SUPPLIED MATERIAL: Begin

(** * Sketch-to-painting orchestration: parameter resolution, prompt
      composition and backend dispatch

    A shallow embedding of the orchestration code of the drawing-to-painting
    application ([enhanced_theme_system.py], [ngrok_config.py] and the
    backend-calling functions of [frontend/app.py]) together with the
    properties that its specification states about it.

    Conventions of the embedding.
    - A Python [str] is a [string]; [a in b] on strings is [contains a b],
      [s.lower()] is [lower s] (ASCII letters only: the keyword tables and the
      prompts of the examples are ASCII), [s.startswith(p)] is
      [String.prefix p s], and the truth value of a string is [truthy].
    - A Python [dict] with string keys is a [gmap string _]; a failed
      subscript (a [KeyError]) is the [None] of the lookup.
    - A Python [float] literal is the rational number it denotes ([Q]).
    - Code that talks to the outside (HTTP requests, the Gradio client,
      [time.sleep], Streamlit output) runs in a state monad over a [world]:
      the replies still to come and the trace of what the program did.
      Streamlit messages are recorded without their emoji. *)

From Stdlib Require Import String Ascii ZArith QArith List Bool Lia.
From stdpp Require Import base option gmap strings.
Import ListNotations.
Open Scope string_scope.
(** The instance built on the pool of eight, after a transform was added, a
    blocking run and a shutdown. *)
Lemma constructed_instance_stays_unwired_witness :
  on_done (sim (perform_all [Call_add_transform moving_average;
                             Call_simulate true; Call_shutdown] topo)) = VNone /\
  transforms (perform_all [Call_add_transform moving_average;
                           Call_simulate true; Call_shutdown] topo) !! "MovingAverage"
    = None.
Proof.
  assert (Hinit : __init__ trading algo "env" spied_pool8 = (Return topo, built.2))
    by (vm_compute; reflexivity).
  destruct (constructed_instance_stays_unwired trading algo "env" spied_pool8 _ topo
              [Call_add_transform moving_average; Call_simulate true; Call_shutdown]
              Hinit) as [Hdone Htr].
  split; [exact Hdone|]. rewrite Htr. vm_compute. reflexivity.
Defined.
Definition stored (path text : str) (s : State) : State :=
  {| out := out s; err := err s; spawned := spawned s; dirs := dirs s;
     files := <[path := text]> (<[path := []]> (files s)) |}.

(** The name [main] calls after the dependency check. *)
Definition callee : string := "run_naabu_wordlist_generation_and_save".

(** Where [run_naabu_and_save] writes. *)
Definition output_path (w : World) : str :=
  path_join (lit "outputs")
            (drop_last3 (strftime_now w) ++ lit "-naabu.txt").

(** ** Stub worlds *)

(** A world in which every command line behaves as [c], the clock reads
    2024-01-02 03:04:05.123456 and no file operation is refused. *)
Definition stub (c : Child) : World :=
  {| spawn := fun _ => c;
     strftime_now := lit "20240102030405123456";
     makedirs_fault := fun _ => None;
     open_fault := fun _ => None;
     write_fault := fun _ => None |}.

(** A world like [stub scan], except that the version query behaves as
    [version]. *)
Definition stubs (version scan : Child) : World :=
  {| spawn := fun cmd =>
       if decide (cmd = version_query) then version else scan;
     strftime_now := lit "20240102030405123456";
     makedirs_fault := fun _ => None;
     open_fault := fun _ => None;
     write_fault := fun _ => None |}.

(** The text of a space followed by a newline. *)
Definition space_newline : str := [32; 10]%N.

(** A machine on which naabu is installed and the scan of any target
    exits 0 after printing [X]. *)
Definition healthy : World :=
  stubs (Exits 1 0 (lit "naabu 2.3.0") []) (Exits 1 0 (lit "X") []).

(** A machine on which the version query exits 1; the scan, if it were
    run, would never exit. *)
Definition broken : World := stubs (Exits 1 1 [] []) Hangs.

(** A machine on which the version query cannot be run for a reason other
    than a missing file. *)
Definition unlaunchable : World :=
  stubs (LaunchFails (Failed (lit "[Errno 13] Permission denied: '/go/bin/naabu'")))
        (Exits 1 0 (lit "X") []).

(** Worlds like [stub c] in which the system refuses to create any
    directory, to open any file for writing, to write to any file. *)
Definition no_mkdir (c : Child) : World :=
  {| spawn := fun _ => c;
     strftime_now := lit "20240102030405123456";
     makedirs_fault := fun _ => Some (lit "[Errno 13] Permission denied: 'outputs'");
     open_fault := fun _ => None;
     write_fault := fun _ => None |}.

Definition no_open (c : Child) : World :=
  {| spawn := fun _ => c;
     strftime_now := lit "20240102030405123456";
     makedirs_fault := fun _ => None;
     open_fault := fun _ => Some (lit "[Errno 13] Permission denied");
     write_fault := fun _ => None |}.

Definition no_write (c : Child) : World :=
  {| spawn := fun _ => c;
     strftime_now := lit "20240102030405123456";
     makedirs_fault := fun _ => None;
     open_fault := fun _ => None;
     write_fault := fun _ => Some (lit "[Errno 28] No space left on device") |}.

(** File systems for [activate_venv]: [venv] is a directory that holds
    [bin/python3]; [venv] is an empty directory; [venv] is a regular
    file. *)
Definition venv_ready : State :=
  {| out := []; err := []; spawned := [];
     dirs := {[lit "venv"]};
     files := {[lit "venv/bin/python3" := []]} |}.

Definition venv_bare : State :=
  {| out := []; err := []; spawned := []; dirs := {[lit "venv"]}; files := ∅ |}.

Definition venv_file : State :=
  {| out := []; err := []; spawned := []; dirs := ∅;
     files := {[lit "venv" := []]} |}.

(** The path [activate_venv] probes for the interpreter. *)
Definition venv_python : str :=
  path_join (path_join (lit "venv") (lit "bin")) (lit "python3").

(** * Proofs *)

(** ** Text *)

Section TextLemmas.

Lemma lstrip_blank (s : str) : blank s = true -> lstrip s = [].
Proof.
  induction s as [|c s IH]; simpl; [reflexivity|].
  intros H. apply andb_prop in H as [Hc Hs].
  rewrite Hc. auto.
Qed.

Lemma lstrip_nil_blank (s : str) : lstrip s = [] -> blank s = true.
Proof.
  induction s as [|c s IH]; simpl; [reflexivity|].
  destruct (isspace c); [auto | discriminate].
Qed.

SUPPLIED MATERIAL: End

PROBLEM: Quote the data above from the line containing "- A Python [dict]" to the line containing "the replies still", inclusive, and stop.

THE COMPLETED TASK:
    - A Python [dict] with string keys is a [gmap string _]; a failed
      subscript (a [KeyError]) is the [None] of the lookup.
    - A Python [float] literal is the rational number it denotes ([Q]).
    - Code that talks to the outside (HTTP requests, the Gradio client,
      [time.sleep], Streamlit output) runs in a state monad over a [world]:
      the replies still to come and the trace of what the program did.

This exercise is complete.